I would like to get some ideas on to properly handle Salesforce OAuth Consumer Key and Secret in Chrome Extensions and Gmail Gadgets. Chrome extensions are essentially Javascript wrapped up in a zip compatible format. If I need to build an extension that calls Salesforce APIs on behalf of the user, I have to embed the Salesforce generated App OAuth Consumer Key and Secret in Javascript for the extension. This creates the possibility of disclosure of the OAuth Consumer Key and Secret, and possible misuse.

I am curious as to how other developers are handling these OAuth Consumer Key and Secrets in Chrome Extensions.

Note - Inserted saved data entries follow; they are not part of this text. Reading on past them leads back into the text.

(* ===== verification/SystemProps.v ===== *)
(** * What the syslog listeners guarantee

    Theorems about every state the listeners can reach, whatever the network, the
    clock and the workers do and however the tasks interleave. *)
From S2P Require Import Prelude Utf8 Decimal LinesCodec Framing FramingSpec FramingStream.
From S2P Require Import FramingProps Proxy ProxyProps Peer Http Response Syslog SyslogProps.
From S2P Require Import HandleRequest Delivery System SystemRules SystemInv.

Local Open Scope Z_scope.

Section props.
Context `{Profile} {C : Type} `{!LinesCodec C, !LinesCodecSpec C} `{Tokio}.
Context (boot : Boot) (config : SyslogConfig).
Implicit Types (k : Conn C) (s : Sys C) (tr : list obs).

(** The identities of the first [n] messages. *)
Definition message_ids (n : nat) : list Z :=
  (fun i => (b_next_message_id boot + Z.of_nat i) mod 2 ^ 64) <$> seq 0 n.

(** The messages the counters had accounted for before. *)
Definition accounted_before : Z :=
  b_counters boot messages_delivered + b_counters boot abandoned_at_shutdown +
  b_counters boot udp_dropped.

Record history tr s : Prop := {
  h_fifo : forall c, framed c tr = resolved c tr ++ pipeline_of s c;
  h_ids : p_message_id <$> all_framed tr = message_ids (length (all_framed tr));
  h_next : s_next_message_id s = (b_next_message_id boot + zlen (all_framed tr)) mod 2 ^ 64;
  h_account : Drained ∉ tr -> eqm (2 ^ 64) (accounted s) (accounted_before + n_seen tr);
  h_offered : Forall (offered_ok config) tr;
}.

Record invariant tr s : Prop := {
  i_ok : all_ok config s;
  i_permits : permits_ok boot config (Drained ∈ tr) s;
  i_balanced : conns_balanced boot config s;
  i_history : history tr s;
}.

Lemma n_seen_app tr o : n_seen (tr ++ o) = n_seen tr + n_seen o.
Proof.
  unfold n_seen, dropped_unframed, all_framed. rewrite !omap_app, !length_app. lia.
Qed.

Lemma message_ids_S n :
  message_ids (S n) = message_ids n ++ [(b_next_message_id boot + Z.of_nat n) mod 2 ^ 64].
Proof. unfold message_ids. by rewrite seq_S, fmap_app. Qed.

Lemma init_history : 0 <= b_next_message_id boot < 2 ^ 64 -> history [] (init boot config : Sys C).
Proof.
  intros Hn. constructor; cbn; try done. by rewrite Z.add_0_r, Z.mod_small.
Qed.

Lemma init_invariant : config_wf config -> limits_ok boot config -> invariant [] (init boot config : Sys C).
Proof.
  intros (Hp & _ & _ & _ & Hc & _) ((Hb & Hl) & _ & Hn). constructor.
  - split; apply map_Forall_empty.
  - assert (Hh : held (init boot config : Sys C) = 0) by done.
    unfold permits_ok. rewrite Hh. cbn. split_and!; lia.
  - unfold conns_balanced, n_conns, refusals. cbn.
    destruct (stream_path config), (stream_bind config);
      (split_and!; [done|rewrite map_size_empty; lia|done|]); rewrite map_size_empty;
      apply eqm_iff; exists 0; lia.
  - by apply init_history.
Qed.

Lemma history_step tr s o s' :
  all_ok config s -> history tr s -> istep config s o s' -> history (tr ++ o) s'.
Proof.
  intros Hok [Hf Hi Hn Ha Ho] Hs. constructor.
  - intros c. unfold framed, resolved in *. rewrite !omap_app, Hf, <- !app_assoc.
    f_equal. symmetry. by apply (istep_fifo config).
  - unfold all_framed in *. rewrite omap_app, fmap_app, Hi, length_app.
    destruct (istep_ids config _ _ _ Hs) as [[E _]|(p & E & Hp & _)]; unfold all_framed in E; rewrite E.
    + by rewrite app_nil_r, Nat.add_0_r.
    + cbn [fmap list_fmap length]. rewrite Nat.add_1_r, message_ids_S, Hp, Hn. done.
  - unfold all_framed in *. rewrite omap_app, length_app.
    destruct (istep_ids config _ _ _ Hs) as [[E ->]|(p & E & _ & ->)]; unfold all_framed in E; rewrite E.
    + by rewrite Nat.add_0_r.
    + rewrite Hn. unfold u64_fetch_add. rewrite Z.add_mod_idemp_l by done. f_equal. cbn. lia.
  - intros Hd. rewrite n_seen_app.
    assert (Ho' : Drained ∉ o) by set_solver. pose proof (istep_account config _ _ _ Hok Hs Ho') as E.
    specialize (Ha ltac:(set_solver)). revert E Ha. rewrite !eqm_iff. intros [q ->] [q' ->].
    exists (q + q'). lia.
  - apply Forall_app. split; [done|]. by eapply istep_offered.
Qed.

(** What was seen so far, whatever the limits. *)
Lemma reachable_history tr s :
  config_wf config -> 0 <= b_next_message_id boot < 2 ^ 64 -> reachable boot config tr s ->
  all_ok config s /\ history tr s.
Proof.
  intros Hw Hn. induction 1 as [|tr s e s' o Hr [Hok Hh] Hs%step_istep].
  - split; [split; apply map_Forall_empty|by apply init_history].
  - split; [by eapply istep_all_ok|by eapply history_step].
Qed.

(** The invariant of every execution. *)
Lemma reachable_invariant tr s :
  config_wf config -> limits_ok boot config -> reachable boot config tr s -> invariant tr s.
Proof.
  intros Hw Hl. induction 1 as [|tr s e s' o Hr [Hok Hp Hb Hh] Hs]; [by apply init_invariant|].
  apply step_istep in Hs. constructor.
  - by eapply istep_all_ok.
  - destruct (istep_permits boot config _ _ _ _ Hl Hok Hp Hs) as (? & ? & ? & Hg).
    refine (conj _ (conj _ (conj _ _))); [done..|]. intros Hd. apply Hg. set_solver.
  - by eapply istep_balanced.
  - by eapply history_step.
Qed.

(** C3. Backpressure overall: the permits that are free and the messages framed but not
    yet through a handler always add up to [max_pending], so there are never more
    such messages than that; the [pending] gauge has grown by their number since the
    start until a drain gives up, and never by more. *)
Theorem pending_bounded tr s :
  config_wf config -> limits_ok boot config -> reachable boot config tr s ->
  0 <= s_credits s /\ s_credits s + held s = max_pending config /\ held s <= max_pending config /\
  0 <= s_counters s pending <= held s + b_counters boot pending /\
  (Drained ∉ tr -> s_counters s pending = held s + b_counters boot pending).
Proof.
  intros Hw Hl Hr. destruct (reachable_invariant _ _ Hw Hl Hr) as [_ (? & ? & ? & ?) _ _].
  split_and!; try done; lia.
Qed.

(** C4. Order and no loss on a connection: the messages framed on it are, in order,
    those done with followed by those it still holds; nothing is skipped,
    duplicated or overtaken, whatever is refused and retried. *)
Theorem connection_fifo tr s c :
  config_wf config -> limits_ok boot config -> reachable boot config tr s ->
  framed c tr = resolved c tr ++ pipeline_of s c.
Proof.
  intros Hw Hl Hr. destruct (reachable_invariant _ _ Hw Hl Hr) as [_ _ _ Hh]. apply (h_fifo _ _ Hh).
Qed.

(** C26. The connection limit holds: there are never more connections than
    [max_connections], and opened less closed, since the start, is their number. *)
Theorem connections_bounded tr s :
  config_wf config -> limits_ok boot config -> reachable boot config tr s ->
  n_conns s <= max_connections config /\
  eqm (2 ^ 64) (s_counters s connections_opened + b_counters boot connections_closed)
    (s_counters s connections_closed + b_counters boot connections_opened + n_conns s).
Proof.
  intros Hw Hl Hr. by destruct (reachable_invariant _ _ Hw Hl Hr) as [_ _ (_ & ? & _ & ?) _].
Qed.

(** No two messages share an identity, across connections, datagrams and
    transports, until 2^64 of them have been framed. *)
Theorem message_ids_unique tr s :
  config_wf config -> limits_ok boot config -> reachable boot config tr s ->
  zlen (all_framed tr) < 2 ^ 64 -> NoDup (p_message_id <$> all_framed tr).
Proof.
  intros Hw Hl Hr Hn. destruct (reachable_invariant _ _ Hw Hl Hr) as [_ _ _ Hh].
  rewrite (h_ids _ _ Hh). unfold message_ids.
  apply NoDup_fmap_2_strong; [|apply NoDup_seq].
  intros i j Hi%elem_of_seq Hj%elem_of_seq E.
  apply Nat2Z.inj, (mod_offset_inj (b_next_message_id boot) (2 ^ 64)); [lia..|done].
Qed.

(** C10. Every message is accounted for: until a drain gives up, the messages delivered,
    abandoned, dropped and still held since the start are exactly the messages framed
    and the datagrams that found no permit, as counted modulo 2^64. *)
Theorem messages_accounted tr s :
  config_wf config -> limits_ok boot config -> reachable boot config tr s -> Drained ∉ tr ->
  eqm (2 ^ 64)
    (s_counters s messages_delivered + s_counters s abandoned_at_shutdown +
     s_counters s udp_dropped + s_counters s pending)
    (accounted_before + b_counters boot pending + zlen (all_framed tr) + dropped_unframed tr).
Proof.
  intros Hw Hl Hr Hd. destruct (reachable_invariant _ _ Hw Hl Hr) as [_ (_ & _ & _ & Hg) _ Hh].
  rewrite (Hg Hd). pose proof (h_account _ _ Hh Hd) as Ha. unfold accounted, n_seen in Ha.
  revert Ha. rewrite !eqm_iff. intros [q Ha]. exists q. lia.
Qed.

(** C11. What workers are handed from a stream is valid UTF-8 within the frame limit, so
    the string made of it without a check is well defined: from the framer through
    the pending queue and every retry. *)
Theorem offered_messages_valid tr s :
  config_wf config -> limits_ok boot config -> reachable boot config tr s -> Forall (offered_ok config) tr.
Proof.
  intros Hw Hl Hr. by destruct (reachable_invariant _ _ Hw Hl Hr) as [_ _ _ [_ _ _ _ ?]].
Qed.

(** C37. Backpressure per connection: a connection holds at most
    [max_pending_per_connection] messages in its queue, one with its delivery task
    and one waiting for a place; all of them carry the connection's peer. *)
Theorem connection_pending_bounded tr s c k :
  config_wf config -> limits_ok boot config -> reachable boot config tr s -> s_conns s !! c = Some k ->
  zlen (c_chan k) <= max_pending_per_connection config /\
  zlen (pipeline k) <= max_pending_per_connection config + 2 /\
  Forall (fun p => p_peer p = c_peer k) (pipeline k).
Proof.
  intros Hw Hl Hr Hc. destruct (reachable_invariant _ _ Hw Hl Hr) as [[Hok _] _ _ _].
  pose proof (map_Forall_lookup_1 _ _ _ _ Hok Hc) as Hk. destruct Hk as [Hch _ Hp _ _ _].
  split_and!; [done| |].
  - unfold pipeline. rewrite !length_app. destruct (c_task k), (c_reader k); cbn; lia.
  - eapply Forall_impl; [exact Hp|]. by intros p (_ & _ & _ & _ & ?).
Qed.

Google provides anonymous Consumer Keys and Secrets for Chrome Extensions that need to access Google APIs. However Salesforce doesn't provide similar OAuth setup. Is this on the roadmap for the Salesforce OAuth 2.0 implementation?

Answer 1

Here are a couple of options.

1) Run a proxy through your own server that protects the secrets and limits the allowed methods through your own API. This will also allow you to update the API keys in moments instead of the potential days to update an extension.

2) Obfuscate the secrets in the extension/gadget code. You can make it difficult to find but with Chrome it will be easy to pick out the keys in the dev tools network tab.

3) Say screw it, leave them in the code, and make sure no actual damage can be done using the secrets.

As for Salesforce's roadmap you will likely have to ask them and they probably won't comment.